20.03k stars 2.21k forks source link

[Question] how to merge the middle checkpoint file with lora #922

Open terminator123 opened 10 months ago

terminator123 commented 10 months ago

Question

i want to test the checkpoint-5000 in lora，when i ran python scrips/merge_lora_weights.py --model-path ./checkpoints/llava-v1.5-13b-lora --model-base lmsys/vicuna-13b-v1.5 --save-model-path ./checkpoints/merge it went wrong

Isaachhh commented 10 months ago

you need to copy the config.json and non_lora_trainables.bin into your checkpoint-5000 folder

charismaticchiu commented 8 months ago

I also have the same problem #1194. Did you solve it?

wuwu-C commented 6 months ago

you need to copy the config.json and non_lora_trainables.bin into your checkpoint-5000 folder Is config.json and non_lora_trainable.bin saved only at the end of the entire training? I have set epoch 10, can I copy these two files from epoch 10 directly to the first nine?

Isaachhh commented 6 months ago

Is config.json and non_lora_trainable.bin saved only at the end of the entire training?

I think so.

I have set epoch 10, can I copy these two files from epoch 10 directly to the first nine?

The weights of projector are saved in non_lora_trainables.bin, which is unfrozen during sft stage.
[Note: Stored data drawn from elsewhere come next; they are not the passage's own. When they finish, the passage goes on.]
Definition getFinalValidation (validationA validationB : Validation)
  : FinalValidation :=
  if Validation_eqb validationA OK && Validation_eqb validationB OK then Good
  else if Validation_eqb validationA Error && Validation_eqb validationB Error
       then Both_FABs_Are_BAD
  else if Validation_eqb validationA Error then FAB_A_Is_BAD
  else FAB_B_Is_BAD.

(** ** [groupByHost] *)

(** [Map<string, HostData & { wwns: WWNInfo[] }>], keys in insertion order. *)
Definition HostMap : Type := list (string * HostData).

Fixpoint map_get (m : HostMap) (key : string) : option HostData :=
  match m with
  | [] => None
  | (k, v) :: rest => if String.eqb k key then Some v else map_get rest key
  end.

Definition map_has (m : HostMap) (key : string) : bool :=
  match map_get m key with
  | Some _ => true
  | None => false
  end.

(** [set] on a key of the map keeps the place of the key; a new key goes last. *)
Fixpoint map_set (m : HostMap) (key : string) (value : HostData) : HostMap :=
  match m with
  | [] => [(key, value)]
  | (k, v) :: rest =>
      if String.eqb k key then (key, value) :: rest
      else (k, v) :: map_set rest key value
  end.

Definition newHostData (name : string) : HostData :=
  {| hostName := name;
     fabA := {| loggedIn := 0; notLoggedIn := 0 |};
     fabB := {| loggedIn := 0; notLoggedIn := 0 |};
     wwns := [] |}.

Definition incr_loggedIn (c : Counters) : Counters :=
  {| loggedIn := loggedIn c + 1; notLoggedIn := notLoggedIn c |}.

Definition incr_notLoggedIn (c : Counters) : Counters :=
  {| loggedIn := loggedIn c; notLoggedIn := notLoggedIn c + 1 |}.

Definition with_fabA (h : HostData) (c : Counters) : HostData :=
  {| hostName := hostName h; fabA := c; fabB := fabB h; wwns := wwns h |}.

Definition with_fabB (h : HostData) (c : Counters) : HostData :=
  {| hostName := hostName h; fabA := fabA h; fabB := c; wwns := wwns h |}.

Definition push_wwn (h : HostData) (w : WWNInfo) : HostData :=
  {| hostName := hostName h; fabA := fabA h; fabB := fabB h;
     wwns := wwns h ++ [w] |}.

(** The statements of the callback after [hostMap.get(hostName)!], on the
    object that the map holds for the host. *)
Definition update_host (hostData : HostData)
  (entryWwn : option string) (entryLoggedIn : bool) (entryFabric : option string)
  : HostData :=
  let existingWWN :=
    find (fun w => strict_eq (wwn w) entryWwn && strict_eq (fabric w) entryFabric)
         (wwns hostData) in
  let hostData :=
    match existingWWN with
    | None =>
        push_wwn hostData
          {| wwn := entryWwn; isLoggedIn := entryLoggedIn; fabric := entryFabric |}
    | Some _ => hostData
    end in
  if strict_eq entryFabric (Some "FAB-A") then
    if entryLoggedIn then with_fabA hostData (incr_loggedIn (fabA hostData))
    else with_fabA hostData (incr_notLoggedIn (fabA hostData))
  else if strict_eq entryFabric (Some "FAB-B") then
    if entryLoggedIn then with_fabB hostData (incr_loggedIn (fabB hostData))
    else with_fabB hostData (incr_notLoggedIn (fabB hostData))
  else hostData.

(** The body of the [forEach] callback of [groupByHost].  The object got
    from the map is updated in place in the source; here the updated object
    is put back under its key, which keeps the key's place. *)
Definition groupByHost_step (hostMap : HostMap) (entry : FabricData)
  : completion HostMap :=
  alias <- receiver "replace" (Alias entry) ;;
  let name := extractHostName alias in
  flag <- receiver "toLowerCase" (Logged_In entry) ;;
  let entryLoggedIn := String.eqb (toLowerCase flag) "yes" in
  let entryFabric := Fabric entry in
  let entryWwn := Member_WWN entry in
  let hostMap :=
    if negb (map_has hostMap name)
    then map_set hostMap name (newHostData name)
    else hostMap in
  match map_get hostMap name with
  | None => Throw (TypeError "Cannot read properties of undefined (reading 'wwns')")
  | Some hostData =>
      Normal (map_set hostMap name
                (update_host hostData entryWwn entryLoggedIn entryFabric))
  end.

Fixpoint forEach_rows (hostMap : HostMap) (rows : list FabricData)
  : completion HostMap :=
  match rows with
  | [] => Normal hostMap
  | entry :: rest =>
      hostMap' <- groupByHost_step hostMap entry ;;
      forEach_rows hostMap' rest
  end.

(** ** The class, its constructor, [validate] and [getSummary] *)

Record FabricValidator : Type := {
  data : list FabricData;
  originalDataCount : Z;
  duplicatesRemoved : Z
}.

Definition length_of {A : Type} (l : list A) : Z := Z.of_nat (List.length l).

Definition new_FabricValidator (input : list FabricData) : FabricValidator :=
  let originalDataCount := length_of input in
  let data := removeDuplicates input in
  {| data := data;
     originalDataCount := originalDataCount;
     duplicatesRemoved := originalDataCount - length_of data |}.

Definition groupByHost (this : FabricValidator) : completion HostMap :=
  forEach_rows [] (data this).

(** [Array.prototype.sort] with a comparison function: the sort is stable,
    an element [a] stays before [b] unless [compareFn a b > 0]. *)
Section Sort.
Variable A : Type.
Variable compareFn : A -> A -> Z.

Fixpoint sort_insert (x : A) (l : list A) : list A :=
  match l with
  | [] => [x]
  | y :: rest =>
      if compareFn x y <=? 0 then x :: y :: rest
      else y :: sort_insert x rest
  end.

Definition sort (l : list A) : list A := fold_right sort_insert [] l.
End Sort.

Arguments sort_insert {A} compareFn x l.
Arguments sort {A} compareFn l.

Definition result_of (entry : string * HostData) : ValidationResult :=
  let '(name, hostData) := entry in
  let validationA :=
    validateFabric (loggedIn (fabA hostData)) (notLoggedIn (fabA hostData)) in
  let validationB :=
    validateFabric (loggedIn (fabB hostData)) (notLoggedIn (fabB hostData)) in
  let finalValidation := getFinalValidation validationA validationB in
  {| host := name;
     result_wwns := wwns hostData;
     fabA_LoggedInYes := loggedIn (fabA hostData);
     fabA_LoggedInNo := notLoggedIn (fabA hostData);
     validationA := validationA;
     fabB_LoggedInYes := loggedIn (fabB hostData);
     fabB_LoggedInNo := notLoggedIn (fabB hostData);
     validationB := validationB;
     finalValidation := finalValidation |}.

Definition validate (localeCompare : string -> string -> Z)
  (this : FabricValidator) : completion (list ValidationResult) :=
  hostMap <- groupByHost this ;;
  let results := map result_of hostMap in
  Normal (sort (fun a b => localeCompare (host a) (host b)) results).

(** Numbers outside the integers: binary64. *)
Definition prec : Z := 53.
Definition emax : Z := 1024.

Definition Number_of_Z (z : Z) : spec_float := binary_normalize prec emax z 0 false.
Definition Number_div : spec_float -> spec_float -> spec_float := SFdiv prec emax.
Definition Number_mul : spec_float -> spec_float -> spec_float := SFmul prec emax.

(** [Math.round]: the nearest integer, a tie going up.  The argument is a
    finite number wherever [getSummary] calls it. *)
Definition Math_round (x : spec_float) : Z :=
  match x with
  | S754_finite s m e =>
      let v := if s then Z.neg m else Z.pos m in
      if 0 <=? e then v * 2 ^ e
      else (2 * v + 2 ^ (- e)) / 2 ^ (1 - e)
  | _ => 0
  end.

Record Summary : Type := {
  total : Z;
  good : Z;
  fabABad : Z;
  fabBBad : Z;
  bothBad : Z;
  percentageGood : Z;
  originalEntries : Z;
  summary_duplicatesRemoved : Z;      (* duplicatesRemoved *)
  uniqueEntries : Z
}.

Definition count_final (f : FinalValidation) (results : list ValidationResult) : Z :=
  length_of (filter (fun r => FinalValidation_eqb (finalValidation r) f) results).

Definition getSummary (this : FabricValidator) (results : list ValidationResult)
  : Summary :=
  let total := length_of results in
  let good := count_final Good results in
  let fabABad := count_final FAB_A_Is_BAD results in
  let fabBBad := count_final FAB_B_Is_BAD results in
  let bothBad := count_final Both_FABs_Are_BAD results in
  {| total := total;
     good := good;
     fabABad := fabABad;
     fabBBad := fabBBad;
     bothBad := bothBad;
     percentageGood :=
       if total >? 0
       then Math_round
              (Number_mul (Number_div (Number_of_Z good) (Number_of_Z total))
                          (Number_of_Z 100))
       else 0;
     originalEntries := originalDataCount this;
     summary_duplicatesRemoved := duplicatesRemoved this;
     uniqueEntries := length_of (data this) |}.

(** ** Vocabulary of the statements *)

(** A row that the callback of [groupByHost] can process: [Alias] and
    ['Logged In'] are strings, as the type [FabricData] declares them. *)
Definition has_receivers (entry : FabricData) : bool :=
  match Alias entry, Logged_In entry with
  | Some _, Some _ => true
  | _, _ => false
  end.

(** The (fabric, alias, memberAddress) triple of a row. *)
Definition triple (entry : FabricData)
  : option string * option string * option string :=
  (Fabric entry, Alias entry, Member_WWN entry).

(** The row's alias derives the host identity [h]. *)
Definition of_host (h : string) (entry : FabricData) : bool :=
  match Alias entry with
  | Some alias => String.eqb (extractHostName alias) h
  | None => false
  end.

Definition on_fabric (name : string) (entry : FabricData) : bool :=
  strict_eq (Fabric entry) (Some name).

(** The spellings of "yes" when the case of a letter does not count. *)
Definition yes_spellings : list string :=
  ["yes"; "yeS"; "yEs"; "yES"; "Yes"; "YeS"; "YEs"; "YES"].

Definition says_yes (entry : FabricData) : bool :=
  match Logged_In entry with
  | Some flag => existsb (String.eqb flag) yes_spellings
  | None => false
  end.

Definition count_rows (p : FabricData -> bool) (rows : list FabricData) : Z :=
  length_of (filter p rows).

Fixpoint no_underscore (s : string) : Prop :=
  match s with
  | EmptyString => True
  | String c r => c <> "_"%char /\ no_underscore r
  end.

(** [round(100 * good / total)] on the rationals, a tie going up. *)
Definition round_percentage (good total : Z) : Z :=
  (200 * good + total) / (2 * total).

(** Ordinary lexicographic comparison of strings, character by character. *)
Definition lex_le (a b : string) : Prop := String.leb a b = true.

(** A comparison function orders a list when no element has to move. *)
Definition ascending {A : Type} (compareFn : A -> A -> Z) (l : list A) : Prop :=
  StronglySorted (fun a b => compareFn a b <= 0) l.

Definition comparison_to_Z (c : comparison) : Z :=
  match c with
  | Lt => -1
  | Eq => 0
  | Gt => 1
  end.

(** A collation for the examples.  [localeCompare] compares by the collation
    of the host's locale; on strings of ASCII letters the root collation of
    the Unicode Collation Algorithm, and the English one, compare the letters
    without regard to case first and, on a tie, put the lower-case letter
    first: "a" sorts before "B", unlike the order of the character codes. *)
Definition localeCompare_root (a b : string) : Z :=
  match String.compare (toLowerCase a) (toLowerCase b) with
  | Eq => comparison_to_Z (String.compare b a)
  | c => comparison_to_Z c
  end.

(** A row of the sheet with the four columns the engine reads. *)
Definition row (fab alias member flag : string) : FabricData :=
  {| Fabric := Some fab;
     Zone_Configuration := None;
     Zone_Configuration_Status := Some "";
     Zone := None;
     Zone_Type := None;
     Alias := Some alias;
     Alias_Type := Some "";
     Member_WWN := Some member;
     Peer_Zone_Member_Type := None;
     Port_Role := None;
     Logged_In := Some flag;
     Vendor := Some "";
     Slot_Port := None |}.

Definition without_Logged_In (entry : FabricData) : FabricData :=
  {| Fabric := Fabric entry;
     Zone_Configuration := Zone_Configuration entry;
     Zone_Configuration_Status := Zone_Configuration_Status entry;
     Zone := Zone entry;
     Zone_Type := Zone_Type entry;
     Alias := Alias entry;
     Alias_Type := Alias_Type entry;
     Member_WWN := Member_WWN entry;
     Peer_Zone_Member_Type := Peer_Zone_Member_Type entry;
     Port_Role := Port_Role entry;
     Logged_In := None;
     Vendor := Vendor entry;
     Slot_Port := Slot_Port entry |}.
wuwu-C commented 6 months ago

Thank you for your reply！but I also have some question

The weights of projector are saved in non_lora_trainables.bin, which is unfrozen during sft stage.

non_lora_trainable.bin is not storing the weight without lora trimming part, shouldn't it be frozen? Why is it a weight store for projectors?

In your previous answer, you said copy the two files to the corresponding weight folder.If it is unfrozen during sft stage, this way is incorrect.How can I merge the middle checkpoint file with lora. Can you give me more detailed explanation,thank you!

Isaachhh commented 6 months ago

Thank you for your reply！but I also have some question

The weights of projector are saved in non_lora_trainables.bin, which is unfrozen during sft stage.

non_lora_trainable.bin is not storing the weight without lora trimming part, shouldn't it be frozen? Why is it a weight store for projectors?

In your previous answer, you said copy the two files to the corresponding weight folder.If it is unfrozen during sft stage, this way is incorrect.How can I merge the middle checkpoint file with lora. Can you give me more detailed explanation,thank you!

non_lora_trainable, non_lora and trainable, so it stores projector because it's trained directly other than lora. Check here Try: a = torch.load('.../non_lora_trainables.bin') print(a.keys())
Yes, you are right. And you may need to edit the source code to save projector weights in the middle.